**About this task**
Nothing but the lines below between the line holding "if delta_fits now t" and the line holding "(Some t) st", inclusive, should appear in the answer, each set down exactly.

**Data in this exercise**
=======
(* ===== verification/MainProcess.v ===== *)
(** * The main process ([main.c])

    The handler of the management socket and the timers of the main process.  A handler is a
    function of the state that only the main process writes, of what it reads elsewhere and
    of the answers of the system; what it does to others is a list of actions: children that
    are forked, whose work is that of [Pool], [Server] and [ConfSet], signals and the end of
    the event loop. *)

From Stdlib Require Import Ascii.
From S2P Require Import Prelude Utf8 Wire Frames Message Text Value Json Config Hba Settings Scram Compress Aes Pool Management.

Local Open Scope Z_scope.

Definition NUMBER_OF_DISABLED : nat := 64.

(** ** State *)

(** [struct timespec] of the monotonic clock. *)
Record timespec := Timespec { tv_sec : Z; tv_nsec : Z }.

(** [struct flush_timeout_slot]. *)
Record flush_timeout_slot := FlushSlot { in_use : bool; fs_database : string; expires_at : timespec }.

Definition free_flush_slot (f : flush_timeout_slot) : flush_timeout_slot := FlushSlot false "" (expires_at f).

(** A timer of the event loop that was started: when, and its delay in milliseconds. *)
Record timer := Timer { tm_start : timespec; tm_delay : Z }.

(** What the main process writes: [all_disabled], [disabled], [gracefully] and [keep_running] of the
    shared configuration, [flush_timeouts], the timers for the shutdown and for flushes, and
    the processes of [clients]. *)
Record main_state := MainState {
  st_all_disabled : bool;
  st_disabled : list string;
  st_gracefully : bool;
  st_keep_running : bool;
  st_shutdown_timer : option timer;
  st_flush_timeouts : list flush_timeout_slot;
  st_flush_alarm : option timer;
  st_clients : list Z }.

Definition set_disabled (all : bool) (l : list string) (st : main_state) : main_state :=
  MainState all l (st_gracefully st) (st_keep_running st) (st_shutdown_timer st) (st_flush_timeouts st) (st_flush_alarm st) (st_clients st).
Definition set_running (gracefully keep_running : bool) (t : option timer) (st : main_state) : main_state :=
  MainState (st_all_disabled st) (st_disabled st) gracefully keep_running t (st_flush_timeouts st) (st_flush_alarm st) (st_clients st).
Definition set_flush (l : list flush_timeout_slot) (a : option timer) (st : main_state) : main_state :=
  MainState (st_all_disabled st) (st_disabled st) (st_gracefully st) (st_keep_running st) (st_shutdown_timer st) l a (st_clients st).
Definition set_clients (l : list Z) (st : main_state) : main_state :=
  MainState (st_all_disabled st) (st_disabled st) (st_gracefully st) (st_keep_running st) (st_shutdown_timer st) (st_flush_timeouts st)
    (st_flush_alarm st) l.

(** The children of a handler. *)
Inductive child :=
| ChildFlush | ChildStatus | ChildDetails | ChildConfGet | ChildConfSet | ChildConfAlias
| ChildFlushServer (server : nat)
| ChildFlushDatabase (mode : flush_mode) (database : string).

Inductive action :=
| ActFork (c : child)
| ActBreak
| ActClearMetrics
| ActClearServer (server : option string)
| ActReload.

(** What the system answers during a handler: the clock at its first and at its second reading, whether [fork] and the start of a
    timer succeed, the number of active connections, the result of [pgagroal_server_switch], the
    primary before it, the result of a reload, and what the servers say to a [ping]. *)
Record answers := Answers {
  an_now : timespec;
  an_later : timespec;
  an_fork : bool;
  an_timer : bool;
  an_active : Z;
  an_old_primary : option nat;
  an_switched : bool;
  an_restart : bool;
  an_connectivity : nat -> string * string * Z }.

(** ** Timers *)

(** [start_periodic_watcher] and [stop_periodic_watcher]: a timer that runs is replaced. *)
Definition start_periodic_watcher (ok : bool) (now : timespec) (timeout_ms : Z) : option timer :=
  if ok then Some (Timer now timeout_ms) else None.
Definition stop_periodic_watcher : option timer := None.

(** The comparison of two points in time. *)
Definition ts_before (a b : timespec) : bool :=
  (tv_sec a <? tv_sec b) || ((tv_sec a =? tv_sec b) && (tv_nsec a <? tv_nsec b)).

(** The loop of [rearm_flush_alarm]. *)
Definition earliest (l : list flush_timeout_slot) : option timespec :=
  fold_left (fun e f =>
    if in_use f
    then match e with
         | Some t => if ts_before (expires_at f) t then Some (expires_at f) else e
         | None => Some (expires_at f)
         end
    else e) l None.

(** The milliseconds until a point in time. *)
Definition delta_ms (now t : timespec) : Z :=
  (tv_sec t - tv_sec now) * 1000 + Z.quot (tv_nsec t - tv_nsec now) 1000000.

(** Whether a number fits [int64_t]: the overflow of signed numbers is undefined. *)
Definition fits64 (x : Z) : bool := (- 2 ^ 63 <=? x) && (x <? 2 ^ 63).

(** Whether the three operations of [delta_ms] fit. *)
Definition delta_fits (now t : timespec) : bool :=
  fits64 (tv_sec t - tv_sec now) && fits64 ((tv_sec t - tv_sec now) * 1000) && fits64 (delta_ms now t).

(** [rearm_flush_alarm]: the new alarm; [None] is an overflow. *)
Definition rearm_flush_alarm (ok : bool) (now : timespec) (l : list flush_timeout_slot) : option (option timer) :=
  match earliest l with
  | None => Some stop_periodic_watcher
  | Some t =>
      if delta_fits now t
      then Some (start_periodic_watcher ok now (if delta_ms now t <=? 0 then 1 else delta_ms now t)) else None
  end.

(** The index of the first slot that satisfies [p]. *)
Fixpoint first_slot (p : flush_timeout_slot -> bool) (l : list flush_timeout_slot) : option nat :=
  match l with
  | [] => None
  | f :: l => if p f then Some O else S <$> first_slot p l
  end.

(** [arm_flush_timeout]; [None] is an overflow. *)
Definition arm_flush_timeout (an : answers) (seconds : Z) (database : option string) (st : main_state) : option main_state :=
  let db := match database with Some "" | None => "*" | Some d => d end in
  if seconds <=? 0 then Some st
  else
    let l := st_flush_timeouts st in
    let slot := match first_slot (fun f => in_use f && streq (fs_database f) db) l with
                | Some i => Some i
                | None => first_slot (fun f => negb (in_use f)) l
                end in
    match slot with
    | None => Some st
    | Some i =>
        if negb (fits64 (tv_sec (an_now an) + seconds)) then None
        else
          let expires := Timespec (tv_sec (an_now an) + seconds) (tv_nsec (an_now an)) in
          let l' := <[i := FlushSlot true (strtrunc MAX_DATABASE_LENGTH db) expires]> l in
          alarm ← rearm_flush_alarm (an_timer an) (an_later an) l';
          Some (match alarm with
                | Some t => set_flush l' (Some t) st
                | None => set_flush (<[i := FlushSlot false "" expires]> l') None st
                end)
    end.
=======
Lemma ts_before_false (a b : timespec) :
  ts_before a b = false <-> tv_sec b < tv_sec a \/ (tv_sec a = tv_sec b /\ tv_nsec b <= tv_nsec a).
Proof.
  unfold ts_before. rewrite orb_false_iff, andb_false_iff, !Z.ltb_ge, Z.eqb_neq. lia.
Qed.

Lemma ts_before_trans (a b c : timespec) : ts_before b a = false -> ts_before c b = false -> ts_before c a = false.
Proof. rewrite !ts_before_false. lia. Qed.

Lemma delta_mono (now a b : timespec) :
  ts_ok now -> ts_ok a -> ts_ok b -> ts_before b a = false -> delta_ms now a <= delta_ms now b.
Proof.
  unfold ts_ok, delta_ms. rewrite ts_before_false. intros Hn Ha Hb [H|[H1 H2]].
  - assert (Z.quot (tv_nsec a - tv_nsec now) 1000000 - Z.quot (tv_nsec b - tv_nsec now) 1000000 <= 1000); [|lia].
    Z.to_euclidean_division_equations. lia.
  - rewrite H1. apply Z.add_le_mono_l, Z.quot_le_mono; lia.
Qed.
=======
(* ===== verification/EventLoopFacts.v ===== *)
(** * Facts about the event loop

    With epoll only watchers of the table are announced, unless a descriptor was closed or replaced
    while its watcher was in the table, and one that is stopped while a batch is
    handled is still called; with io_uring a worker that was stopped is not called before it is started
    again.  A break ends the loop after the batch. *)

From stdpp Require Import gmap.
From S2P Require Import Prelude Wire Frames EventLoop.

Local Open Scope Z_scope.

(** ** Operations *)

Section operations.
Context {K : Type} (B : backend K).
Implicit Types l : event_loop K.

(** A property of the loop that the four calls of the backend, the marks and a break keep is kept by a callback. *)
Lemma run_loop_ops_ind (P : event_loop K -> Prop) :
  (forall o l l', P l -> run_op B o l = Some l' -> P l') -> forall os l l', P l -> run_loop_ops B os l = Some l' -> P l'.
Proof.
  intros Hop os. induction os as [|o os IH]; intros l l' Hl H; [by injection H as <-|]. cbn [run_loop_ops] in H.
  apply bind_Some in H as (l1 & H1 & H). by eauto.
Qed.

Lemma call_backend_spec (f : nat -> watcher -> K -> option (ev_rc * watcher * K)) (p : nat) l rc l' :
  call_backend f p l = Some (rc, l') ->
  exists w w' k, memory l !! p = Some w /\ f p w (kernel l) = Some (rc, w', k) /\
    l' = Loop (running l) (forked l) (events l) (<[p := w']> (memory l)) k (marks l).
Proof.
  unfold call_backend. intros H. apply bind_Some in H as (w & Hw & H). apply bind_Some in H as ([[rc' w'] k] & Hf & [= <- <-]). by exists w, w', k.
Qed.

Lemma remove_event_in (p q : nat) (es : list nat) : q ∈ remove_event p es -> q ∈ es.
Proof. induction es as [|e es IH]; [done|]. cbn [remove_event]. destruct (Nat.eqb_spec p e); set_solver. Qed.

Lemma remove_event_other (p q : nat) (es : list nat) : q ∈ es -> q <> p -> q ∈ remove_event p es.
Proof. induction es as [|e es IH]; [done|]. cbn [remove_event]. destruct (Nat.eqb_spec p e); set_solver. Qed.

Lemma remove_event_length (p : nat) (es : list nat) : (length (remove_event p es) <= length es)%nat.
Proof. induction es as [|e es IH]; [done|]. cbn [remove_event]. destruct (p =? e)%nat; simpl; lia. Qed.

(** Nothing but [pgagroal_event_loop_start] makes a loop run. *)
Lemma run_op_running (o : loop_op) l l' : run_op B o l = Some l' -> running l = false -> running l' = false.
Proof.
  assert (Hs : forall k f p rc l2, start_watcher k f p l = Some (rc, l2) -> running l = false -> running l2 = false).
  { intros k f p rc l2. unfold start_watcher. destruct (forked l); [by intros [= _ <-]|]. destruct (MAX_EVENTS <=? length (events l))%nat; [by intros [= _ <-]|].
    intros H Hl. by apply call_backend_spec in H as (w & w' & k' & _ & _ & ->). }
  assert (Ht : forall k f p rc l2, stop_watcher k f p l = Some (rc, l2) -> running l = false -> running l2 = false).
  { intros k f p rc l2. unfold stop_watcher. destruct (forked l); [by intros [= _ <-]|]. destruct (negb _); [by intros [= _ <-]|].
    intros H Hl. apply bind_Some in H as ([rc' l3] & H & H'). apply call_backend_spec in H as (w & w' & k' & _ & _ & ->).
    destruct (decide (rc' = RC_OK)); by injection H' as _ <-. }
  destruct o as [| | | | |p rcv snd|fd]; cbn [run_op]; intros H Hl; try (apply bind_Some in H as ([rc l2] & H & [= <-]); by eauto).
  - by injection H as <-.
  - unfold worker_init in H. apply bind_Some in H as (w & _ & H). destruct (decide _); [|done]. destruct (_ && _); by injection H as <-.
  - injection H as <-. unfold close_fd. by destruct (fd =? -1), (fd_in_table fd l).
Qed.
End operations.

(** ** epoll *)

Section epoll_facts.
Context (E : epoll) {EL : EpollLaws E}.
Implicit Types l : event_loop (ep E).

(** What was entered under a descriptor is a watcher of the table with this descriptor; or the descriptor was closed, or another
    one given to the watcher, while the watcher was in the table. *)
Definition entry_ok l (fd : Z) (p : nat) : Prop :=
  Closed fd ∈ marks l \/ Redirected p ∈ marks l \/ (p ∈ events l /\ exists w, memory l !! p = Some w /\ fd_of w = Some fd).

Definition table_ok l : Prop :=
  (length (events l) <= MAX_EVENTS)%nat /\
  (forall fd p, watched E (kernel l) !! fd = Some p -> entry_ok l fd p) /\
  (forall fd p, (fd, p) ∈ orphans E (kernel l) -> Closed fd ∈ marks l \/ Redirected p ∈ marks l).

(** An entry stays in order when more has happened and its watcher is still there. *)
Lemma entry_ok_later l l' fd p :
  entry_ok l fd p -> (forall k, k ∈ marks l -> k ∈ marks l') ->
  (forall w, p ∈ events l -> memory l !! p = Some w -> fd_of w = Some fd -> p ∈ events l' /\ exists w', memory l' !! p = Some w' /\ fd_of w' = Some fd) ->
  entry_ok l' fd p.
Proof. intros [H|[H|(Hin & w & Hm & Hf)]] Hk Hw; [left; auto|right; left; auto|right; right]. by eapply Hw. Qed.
=======
**Completed task**
      if delta_fits now t
      then Some (start_periodic_watcher ok now (if delta_ms now t <=? 0 then 1 else delta_ms now t)) else None
  end.

(** The index of the first slot that satisfies [p]. *)
Fixpoint first_slot (p : flush_timeout_slot -> bool) (l : list flush_timeout_slot) : option nat :=
  match l with
  | [] => None
  | f :: l => if p f then Some O else S <$> first_slot p l
  end.

(** [arm_flush_timeout]; [None] is an overflow. *)
Definition arm_flush_timeout (an : answers) (seconds : Z) (database : option string) (st : main_state) : option main_state :=
  let db := match database with Some "" | None => "*" | Some d => d end in
  if seconds <=? 0 then Some st
  else
    let l := st_flush_timeouts st in
    let slot := match first_slot (fun f => in_use f && streq (fs_database f) db) l with
                | Some i => Some i
                | None => first_slot (fun f => negb (in_use f)) l
                end in
    match slot with
    | None => Some st
    | Some i =>
        if negb (fits64 (tv_sec (an_now an) + seconds)) then None
        else
          let expires := Timespec (tv_sec (an_now an) + seconds) (tv_nsec (an_now an)) in
          let l' := <[i := FlushSlot true (strtrunc MAX_DATABASE_LENGTH db) expires]> l in
          alarm ← rearm_flush_alarm (an_timer an) (an_later an) l';
          Some (match alarm with
                | Some t => set_flush l' (Some t) st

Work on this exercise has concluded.